Ela recorda viver entre estilhaços e bombardeamentos, escondendo-se com Anya, a namorada do seu pai, e os seus filhos entre as paredes destruídas da sua casa. Os tanques circulavam pelas ruas, conta Kira, lembra-se de ver homens de uniforme militar a aproximarem-se do seu quintal.

Kira diz que, depois de a sua casa ter sido arrasada a 16 de março, eles ficaram presos na cave e foram os vizinhos que ajudaram a retirá-los dos escombros. O seu pai nunca mais apareceu. Durante três dias, Kira, juntamente com a namorada do seu pai e os filhos, procurou abrigo noutra cave antes de tentar a sua fatídica fuga da cidade.

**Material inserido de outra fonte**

Lemma load_segment_correct_witness : ∃ s',
  load_segment exec_ops true exec_swap_out 0 false (λ _ _, panic)
    (page_kmalloc true exec_swap_out 0) page_kfree 9 0 exec_seg exec_kern = Ok (0, s') ∧
  user_byte (k_vms s') 0x300 0x800010 = Some 8 ∧ user_byte (k_vms s') 0x300 0x80100f = Some 0.
Proof.
  pose proof (sfs_file_data no_errors (λ _ _, eq_refl) (λ _, mret tt)
    (λ _, InodeOps _ None None None None None None None None None None None None None None None) example_files 200 [7; 8] ltac:(repeat constructor; lia)) as Hd.
  destruct (load_segment_correct exec_ops sfs_node_fileops 200 [7; 8] (sfs_good example_files 200 [7; 8]) exec_pool
    ltac:(intros page Hp; unfold exec_pool, npage, nbase in *; lia)
    (page_kmalloc true exec_swap_out 0) page_kfree (λ _ _, True) ltac:(simpl; lia)
    true exec_swap_out 0 false (λ _ _, panic) (λ _, eq_refl) exec_kern 7 0 9 [] exec_own [(0x400, 20)] (λ _, True) exec_seg) as (s' & E & _ & (bs1 & _ & Hl) & _).
  - apply exec_image.
  - done.
  - split; try (by vm_compute); [by vm_compute; split..|apply exec_good].
  - by vm_compute.
  - split; [split; [apply NoDup_singleton|done]|done|by intros v ?%elem_of_nil|done|done|done].
  - by intros v ?%elem_of_nil.
  - done.
  - by intros v ?%elem_of_nil.
  - by vm_compute.
  - by vm_compute.
  - by vm_compute.
  - by vm_compute.
  - by vm_compute.
  - by vm_compute.
  - by vm_compute.
  - done.
  - by vm_compute.
  - exists s'. split; [exact E|].
    destruct Hl as [_ Hdat Hzer]. split; [apply (Hdat 0x800010)|apply (Hzer 0x80100f)]; vm_compute; split; done.
Defined.
(** * Kowai backend: persona pipelines, configuration and the Prefect workflow

    A shallow embedding of
    - [app/ai/agents.py]                (ProviderType, Metadata, Management),
    - [app/ai/nodes/agents/*.py]        (signatures and persona modules),
    - [app/ai/workflows/flows/sequential_processing.py]
                                        (the two tasks and the flow),
    followed by the properties established about them. *)

From Stdlib Require Import QArith Ascii String.
From stdpp Require Import gmap strings list.

Open Scope string_scope.
Open Scope list_scope.

(** ** Python values, exceptions and results *)

Module Py.

(** A Python exception: its class name and its message.  Nothing in the
    embedded code inspects the class of an exception it catches. *)
Record exn := Exn { exn_class : string; exn_msg : string }.

Definition ValueError (msg : string) : exn := Exn "ValueError" msg.
Definition AttributeError (msg : string) : exn := Exn "AttributeError" msg.

(** Outcome of evaluating a Python expression: a value or a raised
    exception. *)
Inductive result (A : Type) : Type :=
| Ok (v : A)
| Raise (e : exn).
Arguments Ok {A} v.
Arguments Raise {A} e.

(** [str.lower()].  A [str] is modelled by a [string] whose characters are
    the code points 0..255; on these Python lowers 'A'..'Z' and the Latin-1
    capitals U+00C0..U+00DE (the multiplication sign U+00D7 excepted) by
    adding 32, and leaves every other character as it is. *)
Definition lower_char (c : ascii) : ascii :=
  let n := N_of_ascii c in
  if ((65 <=? n) && (n <=? 90)
      || (192 <=? n) && (n <=? 222) && negb (n =? 215))%N
  then ascii_of_N (n + 32)
  else c.

Fixpoint lower (s : string) : string :=
  match s with
  | EmptyString => EmptyString
  | String c s' => String (lower_char c) (lower s')
  end.

End Py.
Export Py.

(** ** [agents.py] *)

Module Agents.

Inductive ProviderType :=
| OPENAI | AZURE | AWS | HUGGINGFACE | COHERE | ANTHROPIC
| MISTRAL | GROQ | GROK | GOOGLE | LOCAL | OPENROUTER.

(** [ProviderType.X.value] *)
Definition ProviderType_value (p : ProviderType) : string :=
  match p with
  | OPENAI => "openai"
  | AZURE => "azure"
  | AWS => "aws"
  | HUGGINGFACE => "huggingface"
  | COHERE => "cohere"
  | ANTHROPIC => "anthropic"
  | MISTRAL => "mistral"
  | GROQ => "groq"
  | GROK => "grok"
  | GOOGLE => "google"
  | LOCAL => "local"
  | OPENROUTER => "openrouter"
  end.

Foi a amiga de Kira que pontapeou uma mina enquanto corria, conta ela. Em seguida, Kira recorda-se de como as suas orelhas estavam a sangrar e como o cão da família da amiga absorveu a maior parte da explosão. O grupo sobreviveu, mas sofreu ferimentos por estilhaços.

Kira referiu que, devido à explosão que provocaram, foi nesse momento que as forças russas alertaram para o paradeiro do grupo. Foram levados para a cidade Manhush para tratamento imediato num hospital e, mais tarde, para outro em Donetsk numa ambulância, onde o grupo foi forçado a separar-se, deixando Kira sozinha, ferida e aterrorizada enquanto os restantes foram levados para outro lugar.

Toda esta situação está num passado longínquo para Kira, que agora joga no seu novo iPad e se abstém ao falar em descarregar mais aplicações para ouvir música, e exprime o seu entusiasmo por se reunir em breve com a namorada do seu avô.

À medida que a família se vai habituando a esta nova normalidade, o facto de estarem juntos novamente é um grande alívio para eles. "Ainda não consigo acreditar que finalmente aconteceu. Porque nós acreditávamos que iria acontecer, mas muitos disseram que era impossível. Foi um processo verdadeiramente difícil", disse Oleksander.

Descrevem ainda o entusiasmo que sentiram pelos esforços do presidente para recuperar Kira, um caso que atraiu a atenção do mundo inteiro. Mas para Zelensky, a Kira é apenas uma das muitas crianças ucranianas que ele alega terem sido deportadas deliberadamente para áreas controladas pela Rússia. Moscovo, por sua vez, denunciou as alegações de deportações forçadas como mentiras, sustentando que a Ucrânia tem dificultado os seus esforços para “evacuar” as pessoas para a Rússia.

“Estamos muito preocupados com as crianças”, disse Zelensky ao visitar Kira. “As crianças são o nosso futuro. Vamos lutar para que cada criança ucraniana regresse a casa”.